> THE INPUT

(** * golem/ethereum/node.py: the geth process supervisor [NodeProcess]

    A shallow embedding of [NodeProcess.__init__], [is_running], [start] and
    [stop].  The host (program lookup, subprocesses, file system, free ports,
    the child's TCP sockets) is an explicit record of oracles; the methods are
    written in a small state-and-exception monad in the order of the Python
    statements, and every external call leaves an event in a trace. *)

From Stdlib Require Import String Ascii List ZArith NArith Lia Bool.
From Stdlib Require Import DecimalString DecimalPos DecimalN DecimalZ.
Import ListNotations.
Open Scope string_scope.

(** ** Text helpers: the fragments of [re], [str] and [posixpath] the module uses *)

Module Text.

(** [\d] on a byte string: the ASCII digits. *)
Definition is_digit (c : ascii) : bool :=
  ((48 <=? N_of_ascii c) && (N_of_ascii c <=? 57))%N.

Definition digit_value (c : ascii) : N := (N_of_ascii c - 48)%N.

(** Greedy [\d*]: the longest run of digits and what follows it. *)
Fixpoint span_digits (s : string) : string * string :=
  match s with
  | String c r =>
      if is_digit c
      then let (d, rest) := span_digits r in (String c d, rest)
      else ("", s)
  | "" => ("", "")
  end.

(** Greedy [\d+].  What follows the run is not a digit, so a shorter run is
    never followed by a character the patterns below accept: the greedy
    choice is the only one and no backtracking is needed. *)
Definition digits1 (s : string) : option (string * string) :=
  match span_digits s with
  | ("", _) => None
  | (d, rest) => Some (d, rest)
  end.

(** A string of digits only, and a string that ends a run of digits. *)
Fixpoint all_digits (s : string) : bool :=
  match s with
  | "" => true
  | String c r => is_digit c && all_digits r
  end.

> WHAT TO PRODUCE
Only the lines from the start of the material through the line containing "Some (d, rest)" belong in the answer, each copied exactly.

> ANSWER SPACE
(** * golem/ethereum/node.py: the geth process supervisor [NodeProcess]

    A shallow embedding of [NodeProcess.__init__], [is_running], [start] and
    [stop].  The host (program lookup, subprocesses, file system, free ports,
    the child's TCP sockets) is an explicit record of oracles; the methods are
    written in a small state-and-exception monad in the order of the Python
    statements, and every external call leaves an event in a trace. *)

From Stdlib Require Import String Ascii List ZArith NArith Lia Bool.
From Stdlib Require Import DecimalString DecimalPos DecimalN DecimalZ.
Import ListNotations.
Open Scope string_scope.

(** ** Text helpers: the fragments of [re], [str] and [posixpath] the module uses *)

Module Text.

(** [\d] on a byte string: the ASCII digits. *)
Definition is_digit (c : ascii) : bool :=
  ((48 <=? N_of_ascii c) && (N_of_ascii c <=? 57))%N.

Definition digit_value (c : ascii) : N := (N_of_ascii c - 48)%N.

(** Greedy [\d*]: the longest run of digits and what follows it. *)
Fixpoint span_digits (s : string) : string * string :=
  match s with
  | String c r =>
      if is_digit c
      then let (d, rest) := span_digits r in (String c d, rest)
      else ("", s)
  | "" => ("", "")
  end.

(** Greedy [\d+].  What follows the run is not a digit, so a shorter run is
    never followed by a character the patterns below accept: the greedy
    choice is the only one and no backtracking is needed. *)
Definition digits1 (s : string) : option (string * string) :=
  match span_digits s with
  | ("", _) => None
  | (d, rest) => Some (d, rest)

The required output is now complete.